Não foi dizer que tem bastante disso na indústria. Um rosto belo abre muitas portas, mas no meu caso, acho que tive mais do que isso. Não vou me martirizar pensando que talvez nunca estivesse nessa posição se não tivesse a minha aparência, mas também, sei muito bem, que a indicação da pessoa certa, estar disponível quando Samara foi demitida, principalmente, o fato de conseguir aguentar Vitalli.

Voltando a minha lista de tarefas semanal, até do cão dele virei responsável. Afinal tive de arrumar um hotel 5 estrelas para o cachorro. Se você acha que Aspen aceitou o primeiro hotel bom o suficiente. Ele analisou cada opção com muito critério e demorou muito para decidir um.

Além disso, na sexta-feira, o dia anterior a viagem, após desistir de arrumar a minha casa. Pois, peças de roupas e bagunças estavam por todo lugar. Além de tarefas de limpeza pendentes. Acabei por cochilas com a roupa do escritório no sofá. Nesse cochilo, mergulho em um sonho. Onde sou bem recebida por uma equipe de bordo, trajada com uniformes típicos em azul marinho.  Direcionada para um acento de honra, atendida com caviar e camarões gigantes, champanhe. Parecia uma rainha. Chego a colocar um tapa olho e derreter na cadeira reclinável confortável, completamente diferente do que dizem de assentos de avião. Sinto-me abraçada. Até que um som alto ecoa. Abro os olhos em choque e vejo uma grande luz vermelha de emergência. Vejo a equipe de bordo andando completamente desorientados. Olho pela janela direita e estamos em queda, olho para esquerda e vejo fumaça saindo da turbina. Tento tirar o cinto de segurança, me atrapalhando com o fecho, grito por ajuda, mas a equipe antes amigável não me dá atenção alguma. Em choque puxo com toda a minha força.

Pelo menos, depois de todas essas coisas, do caos de fazer uma mala sem muita noção do que levar, afinal estava indo para uma ilha, ao mesmo tempo, como Aspen deixou claro estava indo á trabalho.

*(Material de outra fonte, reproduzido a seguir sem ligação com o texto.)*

Lemma page_floor_spec a : page_floor a = a / PAGE_SIZE * PAGE_SIZE.
Proof. unfold page_floor, PAGE_SIZE. rewrite Z.shiftl_mul_pow2, Z.shiftr_div_pow2 by lia. done. Qed.

Lemma offset_spec a : offset_in_page a = a mod PAGE_SIZE.
Proof.
  unfold offset_in_page, PAGE_SIZE. rewrite <- Z.land_ones by lia. f_equal. rewrite Z.ones_equiv. lia.
Qed.

Lemma page_floor_add a n : page_floor (a + n * PAGE_SIZE) = page_floor a + n * PAGE_SIZE.
Proof. pose proof page_size_pos. rewrite !page_floor_spec, Z.div_add by lia. lia. Qed.

Lemma page_floor_bound a : page_floor a ≤ a < page_floor a + PAGE_SIZE.
Proof.
  pose proof page_size_pos. rewrite page_floor_spec.
  pose proof (Z.div_mod a PAGE_SIZE). pose proof (Z.mod_pos_bound a PAGE_SIZE). lia.
Qed.

Lemma page_floor_idem a : page_floor (page_floor a) = page_floor a.
Proof. pose proof page_size_pos. rewrite !page_floor_spec, Z.div_mul by lia. done. Qed.

(** The pages of [user_addr .. user_addr + total), counted two ways. *)
Lemma page_count_eq user_addr total :
  0 ≤ user_addr → 0 < total →
  DIV_ROUND_UP (user_addr mod PAGE_SIZE + total) PAGE_SIZE =
  (user_addr + total - 1) / PAGE_SIZE - user_addr / PAGE_SIZE + 1.
Proof.
  intros Hu Ht. pose proof page_size_pos. unfold DIV_ROUND_UP.
  replace (user_addr mod PAGE_SIZE + total + PAGE_SIZE - 1)
    with (user_addr + total - 1 + (1 - user_addr / PAGE_SIZE) * PAGE_SIZE)
    by (pose proof (Z.div_mod user_addr PAGE_SIZE); lia).
  rewrite Z.div_add by lia. lia.
Qed.

(** ** The loop *)

(** What the slices of a buffer from [off] on must be: contiguous, nonempty, ending at
    [total], each addressed at its own offset, and meeting on page boundaries. *)
Inductive slices (user_addr total dev : Z) : Z → list xfer_slice → Prop :=
  | slices_end off : off = total → slices user_addr total dev off []
  | slices_cons off n d l :
      0 < n → off + n ≤ total → d = u64 (dev + off) →
      (off + n = total ∨ page_floor (user_addr + off + n) = user_addr + off + n) →
      slices user_addr total dev (off + n) l →
      slices user_addr total dev off (MkSlice off n d :: l).

(** [n] more splits, [k] pages done, at most one page of the rest unaligned. *)
Lemma split_loop_slices n user_addr total dev pages cursor q r k :
  0 ≤ user_addr → 0 < total → user_addr + total + 2 * PAGE_SIZE ≤ 2 ^ 64 → 0 ≤ dev →
  pages = (user_addr + total - 1) / PAGE_SIZE - user_addr / PAGE_SIZE + 1 →
  1 ≤ q → 0 ≤ k → k + Z.of_nat n * q + Z.max 0 (Z.min r (Z.of_nat n)) = pages →
  (n ≠ O → user_addr ≤ cursor < user_addr + total) → (n = O → cursor = user_addr + total) →
  (n ≠ O → page_floor cursor = page_floor user_addr + k * PAGE_SIZE) →
  slices user_addr total dev (cursor - user_addr)
    (split_loop n user_addr cursor (user_addr + total - cursor) (u64 (dev + (cursor - user_addr))) q r).
Proof.
  intros Hu Ht Hw Hdev Hp Hq. pose proof page_size_pos as Hps.
  revert cursor r k. induction n as [|n IH]; intros cursor r k Hk Hsum Hc Hend Hfl.
  { cbn. apply slices_end. rewrite Hend by done. lia. }
  specialize (Hc ltac:(done)). specialize (Hfl ltac:(done)). clear Hend. cbn [split_loop].
  set (num := if 0 <? r then q + 1 else q).
  assert (1 ≤ num ∧ k + num + Z.of_nat n * q + Z.max 0 (Z.min (r - 1) (Z.of_nat n)) = pages) as [Hn Hsum'].
  { clear - Hq Hsum. rewrite Nat2Z.inj_succ, Z.mul_succ_l in Hsum. subst num.
    generalize dependent (Z.of_nat n * q). intros nq Hs. destruct (Z.ltb_spec 0 r); lia. }
  pose proof (page_floor_bound user_addr) as Fu. pose proof (page_floor_bound (user_addr + total - 1)) as Fe.
  pose proof (page_floor_bound cursor) as Fc.
  assert (page_floor (user_addr + total - 1) = page_floor user_addr + (pages - 1) * PAGE_SIZE) as Epages.
  { rewrite !page_floor_spec, Hp. lia. }
  assert (0 ≤ Z.of_nat n * q ∧ (n ≠ O → 1 ≤ Z.of_nat n * q)) as [Hnq Hnq1].
  { clear - Hq. split; [nia | intros; nia]. }
  assert (∀ a b, a ≤ b → a * PAGE_SIZE ≤ b * PAGE_SIZE) as Hmono
    by (intros; apply Z.mul_le_mono_nonneg_r; lia).
  set (e := page_floor user_addr + (k + num) * PAGE_SIZE).
  assert (page_floor cursor + num * PAGE_SIZE = e) as Ee by (unfold e; lia).
  pose proof (Hmono 1 num ltac:(lia)). pose proof (Hmono (k + num) pages ltac:(lia)).
  assert (cursor < e ∧ e ≤ page_floor (user_addr + total - 1) + PAGE_SIZE) as [He1 He2] by (unfold e in *; lia).
  rewrite (u64_id (cursor + num * PAGE_SIZE)) by (unfold ULLONG_MAX; lia).
  rewrite page_floor_add, Ee, (u64_id (e - cursor)) by (unfold ULLONG_MAX; lia).
  set (sl := Z.min (e - cursor) (user_addr + total - cursor)).
  assert (page_floor e = e) as Efl by (unfold e; by rewrite page_floor_add, page_floor_idem).
  replace (user_addr + total - cursor - sl) with (user_addr + total - (cursor + sl)) by lia.
  replace (u64 (u64 (dev + (cursor - user_addr)) + sl)) with (u64 (dev + (cursor + sl - user_addr)))
    by (unfold u64; rewrite Zplus_mod_idemp_l; f_equal; lia).
  assert (n ≠ O → e < user_addr + total) as Hmid.
  { intros Hn0. pose proof (Hmono (k + num) (pages - 1) ltac:(specialize (Hnq1 Hn0); lia)). unfold e. lia. }
  assert (n = O → user_addr + total ≤ e) as Hlast.
  { intros Hn0. assert (k + num = pages) as Ek by (rewrite Hn0 in Hsum'; lia). unfold e. rewrite Ek. lia. }
  apply slices_cons; [lia | lia | done | |].
  - destruct (decide (n = O)) as [Hn0|Hn0]; [left; specialize (Hlast Hn0); lia | right].
    specialize (Hmid Hn0). replace (user_addr + (cursor - user_addr) + sl) with e by lia. done.
  - replace (cursor - user_addr + sl) with (cursor + sl - user_addr) by lia. apply (IH _ _ (k + num)); try lia.
    + intros Hn0. specialize (Hmid Hn0). replace (cursor + sl) with e by lia. rewrite Efl. unfold e. lia.
Qed.

(** The whole buffer, in at most as many splits as it has pages. *)
Lemma split_all_slices user total dev pages count :
  0 ≤ user → 0 < total → user + total + 2 * PAGE_SIZE ≤ 2 ^ 64 → 0 ≤ dev ≤ ULLONG_MAX →
  pages = (user + total - 1) / PAGE_SIZE - user / PAGE_SIZE + 1 → (1 ≤ count)%nat → Z.of_nat count ≤ pages →
  slices user total dev 0
    (split_loop count user user total dev (pages / Z.of_nat count) (pages mod Z.of_nat count)).
Proof.
  intros Hu Ht Hw Hdev Hp Hc Hcp. set (c := Z.of_nat count) in *.
  pose proof (Z.div_mod pages c). pose proof (Z.mod_pos_bound pages c).
  assert (1 ≤ pages / c) by (apply Z.div_le_lower_bound; lia).
  assert (slices user total dev (user - user) (split_loop count user user (user + total - user)
    (u64 (dev + (user - user))) (pages / c) (pages mod c))) as Hs.
  { apply (split_loop_slices count user total dev pages user _ _ 0); try lia; try done. }
  rewrite Z.sub_diag, Z.add_0_r, u64_id in Hs by lia. by replace (user + total - user) with total in Hs by lia.
Qed.

Lemma split_loop_length n u c rem dev q r : length (split_loop n u c rem dev q r) = n.
Proof. revert c rem dev r. induction n; cbn; auto. Qed.

Lemma slices_sum u total dev off l :
  slices u total dev off l → off + foldr (fun sl acc => sl_size sl + acc) 0 l = total.
Proof. induction 1; cbn in *; lia. Qed.

Lemma slices_inside u total dev off l :
  slices u total dev off l → 0 ≤ off →
  Forall (fun sl => 0 ≤ sl_byte_offset sl ∧ 0 < sl_size sl ∧ sl_byte_offset sl + sl_size sl ≤ total ∧
                    sl_device_addr sl = u64 (dev + sl_byte_offset sl)) l.
Proof. induction 1; intros; constructor; cbn; [lia | apply IHslices; lia]. Qed.

Lemma context_pages_spec user total pages :
  0 ≤ user → 0 ≤ total → sg_context_pages user total = inr pages →
  0 < total ∧ pages = (user + total - 1) / PAGE_SIZE - user / PAGE_SIZE + 1 ∧
  1 ≤ pages ≤ INT_MAX / 8.
Proof.
  intros Hu Ht. unfold sg_context_pages. rewrite offset_spec. pose proof page_size_pos as Hps.
  pose proof (Z.mod_pos_bound user PAGE_SIZE). change (INT_MAX / 8) with 268435455.
  destruct (Z.eqb_spec total 0); cbn [orb]; [done|].
  destruct (Z.ltb_spec (268435455 * PAGE_SIZE - user mod PAGE_SIZE) total); [done|]. intros [= <-].
  assert (268435455 * PAGE_SIZE ≤ 268435455 * 2 ^ 20) by lia.
  unfold DIV_ROUND_UP_sz. rewrite u64_id by (unfold ULLONG_MAX; lia).
  change ((user mod PAGE_SIZE + total + PAGE_SIZE - 1) / PAGE_SIZE)
    with (DIV_ROUND_UP (user mod PAGE_SIZE + total) PAGE_SIZE).
  split_and!; [lia | apply page_count_eq; lia | |]; unfold DIV_ROUND_UP.
  - apply Z.div_le_lower_bound; lia.
  - enough ((user mod PAGE_SIZE + total + PAGE_SIZE - 1) / PAGE_SIZE < 268435456) by lia.
    apply Z.div_lt_upper_bound; lia.
Qed.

Finalmente estava no jatinho particular do Vitalli viajando com uma equipe, de primeira. Realizando o sonho de viajar para fora do país.

A viagem parecia bem tranquila, a duração esperada do voo é de quase 12 horas. Apesar de pensar que morreria de tanto tedio presa em uma lata de metal por tanto tempo, na verdade, as primeiras seis horas passaram rapidamente, passei boa parte delas dormindo ou distraída com a paisagem. Uma vez que fui acordada para a janta, não consegui voltar a dormir. Falando na janta, sempre ouvi que comida de avião é péssima, mas acho que isso só se aplica a voos comerciais, os Vitalli deviam ter um chefe Michelin a bordo, por que foi a comida mais saborosa que já tive na vida.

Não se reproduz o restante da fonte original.